In Akorn, the court says in all material respects seeks to exclude de minimis issues, yet in the Norfolk Southern merger agreement, the bringdown condition uses “except for de minimis inaccuracies” and “in all material respects” as two different standards. The meaning of “except for de minimis inaccuracies” is clear—it expresses the meaning nontrivial. The drafters might have intended “in all material respects” to express the same meaning, but that would have been clumsy—courts generally assume that if a drafter uses a different word or phrase, they intended a different meaning.
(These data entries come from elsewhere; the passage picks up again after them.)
(** What arrived on a connection, and what was delivered of it. *)
Definition arrived_on (i : nat) (l : Label) : list byte :=
  match l with Arrived j bytes => if decide (i = j) then bytes else [] | _ => [] end.
Definition delivered_on (i : nat) (l : Label) : list (list byte) :=
  match l with Delivered j packet _ => if decide (i = j) then [packet] else [] | _ => [] end.
Definition stream (i : nat) (tr : list Label) : list byte := concat (map (arrived_on i) tr).
Definition datagrams (i : nat) (tr : list Label) : list (list byte) := concat (map (delivered_on i) tr).

(** The datagrams of a whole stream. *)
Definition frames (s : list byte) : list (list byte) := (read_feilian_tcp_frames s None).1.

(** ** Lemmas *)

(** Enough fuel is enough. *)
Lemma read_frames_fuel f1 f2 s room : (length s < f1)%nat → (length s < f2)%nat →
  read_frames f1 s room = read_frames f2 s room.
Proof.
  revert f2 s room. induction f1 as [|f1 IH]; intros f2 s room H1' H2'; [lia|].
  destruct f2 as [|f2]; [lia|]. cbn [read_frames].
  destruct s as [|b0 [|b1 [|b2 [|b3 s]]]]; try done. destruct (_ || _)%bool; [done|].
  destruct (_ <? _); [done|]. cbn [length] in *. set (n := Z.to_nat _).
  assert (Hn : (length (drop n s) ≤ length s)%nat) by (rewrite length_drop; lia).
  destruct room as [[|room]|]; [done| |]; rewrite (IH f2) by lia; done.
Qed.

(** The batch reader, one turn at a time. *)
Lemma frames_unfold s :
  frames s = match read_frame s with GotFrame payload rest => payload :: frames rest | _ => [] end.
Proof.
  unfold frames at 1, read_feilian_tcp_frames. cbn [read_frames]. unfold read_frame.
  destruct s as [|b0 [|b1 [|b2 [|b3 s]]]]; try done. destruct (_ || _)%bool; [done|].
  destruct (_ <? _); [done|]. set (rest := drop _ s). change (pred <$> None) with (@None nat).
  rewrite (read_frames_fuel _ (S (length rest))); [|unfold rest; rewrite length_drop; cbn; lia|lia].
  fold (read_feilian_tcp_frames rest None). unfold frames. by destruct (read_feilian_tcp_frames rest None).
Qed.

(** A frame that is read is the front of what was there. *)
Lemma read_frame_split s payload rest : read_frame s = GotFrame payload rest →
  ∃ front, s = front ++ rest ∧ ∀ y, read_frame (front ++ y) = GotFrame payload y.
Proof.
  unfold read_frame. destruct s as [|b0 [|b1 [|b2 [|b3 s]]]]; try done. set (n := from_le_bytes b0 b1 b2 b3).
  destruct (_ || _)%bool eqn:Hn; [done|].
  destruct (Z.ltb_spec (Z.of_nat (length s)) n) as [|Hl]; [done|]. intros [= <- <-].
  assert (Hlen : length (take (Z.to_nat n) s) = Z.to_nat n).
  { rewrite length_take. bool_hyps. lia. }
  exists (b0 :: b1 :: b2 :: b3 :: take (Z.to_nat n) s). split; [cbn; by rewrite take_drop|].
  intros y. cbn [app]. fold n. rewrite Hn, length_app, Hlen.
  destruct (Z.ltb_spec (Z.of_nat (Z.to_nat n + length y)) n); [bool_hyps; lia|].
  f_equal; [by apply take_app_length'|by apply drop_app_length'].
Qed.

(** The datagrams of reader [i] in the channel, and the one it holds. *)
Definition queued (i : nat) (l : list (nat * (list byte * SocketAddr))) : list (list byte) :=
  omap (λ e, if decide (e.1 = i) then Some e.2.1 else None) l.
Definition held (x : Reader) : list (list byte) :=
  match r_status x with Holding payload => [payload] | _ => [] end.

(** What is known of a reader of which [T] arrived, [D] was delivered and [Q]
    is in the channel: it has read whole frames, and the receiver got a prefix
    of them, the rest being on its way. *)
Definition reader_ok (T : list byte) (D Q : list (list byte)) (open : bool) (x : Reader) : Prop :=
  ∃ consumed got,
    T = consumed ++ r_buf x ∧ (∀ y, frames (consumed ++ y) = got ++ frames y) ∧ D `prefix_of` got ∧
    (open = true → got = D ++ Q ++ held x ∧ (r_status x = Stopped → frames (r_buf x) = [])).

Lemma reader_ok_new source open : reader_ok [] [] [] open {| r_source := source; r_buf := []; r_eof := false; r_status := Reading |}.
Proof. exists [], []. split; [done|]. split; [done|]. split; [done|]. done. Qed.

Lemma reader_ok_arrive T D Q open x bytes : reader_ok T D Q open x → is_stopped x = false →
  reader_ok (T ++ bytes) D Q open
    {| r_source := r_source x; r_buf := r_buf x ++ bytes; r_eof := false; r_status := r_status x |}.
Proof.
  intros (consumed & got & -> & Hf & Hp & Ho) Hs. exists consumed, got. cbn. rewrite <- app_assoc.
  split; [done|]. split; [done|]. split; [done|]. intros Hop. destruct (Ho Hop) as [Hg _].
  split; [exact Hg|]. intros Hst. unfold is_stopped in Hs. by rewrite Hst in Hs.
Qed.

Lemma reader_ok_eof T D Q open x eof : reader_ok T D Q open x →
  reader_ok T D Q open {| r_source := r_source x; r_buf := r_buf x; r_eof := eof; r_status := r_status x |}.
Proof. done. Qed.

Lemma reader_ok_stop T D Q open x : reader_ok T D Q open x →
  held x = [] ∧ frames (r_buf x) = [] ∨ open = false → reader_ok T D Q open (with_status Stopped x).
Proof.
  intros (consumed & got & -> & Hf & Hp & Ho) Hcase. exists consumed, got. split; [done|]. split; [done|].
  split; [done|]. intros Hop. destruct Hcase as [[Hh Hb]|Hc]; [|congruence].
  destruct (Ho Hop) as [Hg _]. rewrite Hh in Hg. split; [exact Hg|done].
Qed.

Lemma reader_ok_read T D Q open x payload rest : reader_ok T D Q open x → r_status x = Reading →
  read_frame (r_buf x) = GotFrame payload rest →
  reader_ok T D Q open {| r_source := r_source x; r_buf := rest; r_eof := r_eof x; r_status := Holding payload |}.
Proof.
  intros (consumed & got & -> & Hf & Hp & Ho) Hst Hr.
  destruct (read_frame_split _ _ _ Hr) as (front & Hb & Hy). exists (consumed ++ front), (got ++ [payload]). cbn.
  split; [by rewrite Hb, app_assoc|]. split; [|split].
  - intros y. rewrite <- app_assoc, Hf, frames_unfold, Hy. by rewrite <- app_assoc.
  - by apply prefix_app_r.
  - intros Hop. destruct (Ho Hop) as [-> _]. split; [|done]. unfold held. rewrite Hst. cbn.
    by rewrite app_nil_r, <- app_assoc.
Qed.

Lemma reader_ok_push T D Q open x payload : reader_ok T D Q open x → r_status x = Holding payload →
  reader_ok T D (Q ++ [payload]) open (with_status Reading x).
Proof.
  intros (consumed & got & -> & Hf & Hp & Ho) Hst. exists consumed, got. split; [done|]. split; [done|].
  split; [done|]. intros Hop. destruct (Ho Hop) as [-> _]. unfold held. rewrite Hst. cbn.
  by rewrite app_nil_r.
Qed.

Lemma reader_ok_recv T D Q x payload : reader_ok T D (payload :: Q) true x → reader_ok T (D ++ [payload]) Q true x.
Proof.
  intros (consumed & got & -> & Hf & Hp & Ho). destruct (Ho eq_refl) as [Hg Hst].
  exists consumed, got. split; [done|]. split; [done|]. rewrite Hg. rewrite <- app_assoc. cbn.
  split; [by exists (Q ++ held x); rewrite <- app_assoc|]. done.
Qed.

Lemma reader_ok_closed T D Q open x : reader_ok T D Q open x → reader_ok T D [] false x.
Proof. intros (consumed & got & -> & Hf & Hp & _). by exists consumed, got. Qed.

(** *** Runs *)

Lemma stream_snoc i tr l : stream i (tr ++ [l]) = stream i tr ++ arrived_on i l.
Proof. unfold stream. rewrite map_app, concat_app. cbn. by rewrite app_nil_r. Qed.
Lemma datagrams_snoc i tr l : datagrams i (tr ++ [l]) = datagrams i tr ++ delivered_on i l.
Proof. unfold datagrams. rewrite map_app, concat_app. cbn. by rewrite app_nil_r. Qed.
Lemma queued_snoc i l j e : queued i (l ++ [(j, e)]) = queued i l ++ (if decide (j = i) then [e.1] else []).
Proof. unfold queued. rewrite omap_app. cbn. by destruct (decide (j = i)). Qed.

#[local] Arguments queued : simpl never.

(** What is known of the connection [i], whether it was dialed or not. *)
Definition conn_ok (T : list byte) (D Q : list (list byte)) (open : bool) (x : option Reader) : Prop :=
  match x with Some x => reader_ok T D Q open x | None => T = [] ∧ D = [] ∧ Q = [] end.
Definition conns_ok (tr : list Label) (s : FeilianTcpRecv) : Prop :=
  ∀ i, conn_ok (stream i tr) (datagrams i tr) (queued i (incoming s)) (receiver_open s) (readers s !! i).
Definition channel_ok (s : FeilianTcpRecv) : Prop :=
  (length (incoming s) ≤ CHANNEL)%nat ∧ (receiver_open s = false → incoming s = []).

Lemma conns_tau tr s' :
  (∀ i, conn_ok (stream i tr) (datagrams i tr) (queued i (incoming s')) (receiver_open s') (readers s' !! i)) →
  conns_ok (tr ++ [Tau]) s'.
Proof. intros Hi i. rewrite stream_snoc, datagrams_snoc. cbn. rewrite !app_nil_r. apply Hi. Qed.

(** A silent step of the reader [j] that leaves the channel. *)
Lemma conns_reader tr s j x x' : conns_ok tr s → readers s !! j = Some x →
  (∀ T D Q, reader_ok T D Q (receiver_open s) x → reader_ok T D Q (receiver_open s) x') →
  conns_ok (tr ++ [Tau]) (set_reader j x' s).
Proof.
  intros Hc Hx Hok. apply conns_tau. intros i. cbn. specialize (Hc i). destruct (decide (j = i)) as [<-|Hne].
  - rewrite list_lookup_insert_eq by by eapply lookup_lt_Some. rewrite Hx in Hc. by apply Hok.
  - by rewrite list_lookup_insert_ne.
Qed.

Lemma conns_turn j tr s s' : conns_ok tr s → reader_turn j s = Some s' → conns_ok (tr ++ [Tau]) s'.
Proof.
  intros Hc. unfold reader_turn. destruct (readers s !! j) as [x|] eqn:Hx; [|done]. cbn [mbind option_bind].
  destruct (r_status x) as [|payload|] eqn:Hst; [| |done].
  - pose proof (frames_unfold (r_buf x)) as Hf. destruct (read_frame (r_buf x)) as [|n|p rest] eqn:Hr.
    + destruct (r_eof x); [|done]. intros [= <-]. apply conns_reader with x; [done..|]. intros T D Q Hok.
      apply reader_ok_stop; [done|]. left. unfold held. by rewrite Hst.
    + intros [= <-]. apply conns_reader with x; [done..|]. intros T D Q Hok.
      apply reader_ok_stop; [done|]. left. unfold held. by rewrite Hst.
    + intros [= <-]. apply conns_reader with x; [done..|]. intros T D Q Hok. by apply reader_ok_read.
  - destruct (receiver_open s) eqn:Ho; cbn [negb].
    + destruct (_ <? _)%nat; [|done]. intros [= <-]. apply conns_tau. intros i. cbn. specialize (Hc i).
      rewrite queued_snoc. cbn. rewrite Ho in *. destruct (decide (j = i)) as [<-|Hne].
      * rewrite list_lookup_insert_eq by by eapply lookup_lt_Some. rewrite Hx in Hc. by apply reader_ok_push.
      * rewrite list_lookup_insert_ne by done. by rewrite app_nil_r.
    + intros [= <-]. apply conns_reader with x; [done..|]. intros T D Q Hok.
      apply reader_ok_stop; [done|]. by right.
Qed.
In the case of this merger agreement, that would leave the dealbreaker meaning as the only meaning to be applied to the ambiguous “in all material respects.”
At a minimum, the result is confusion.
Conclusion
Here’s where that leaves us: The words material and materially (including the variant in all material respects) are ambiguous. They express not only the meaning attributed in Akorn to in all material respects—the nontrivial meaning—but also the dealbreaker meaning. One can try to eliminate ambiguity by fiat, but ambiguity tends to be too messy, and too ingrained, for that to work. With that instance of in all material respects that’s an unlikely candidate to express the nontrivial meaning of material, the Norfolk Southern merger agreement exemplifies that.
So instead of trying to wish away the ambiguity of material, let’s be clearer. My 2023 article suggests how to do that.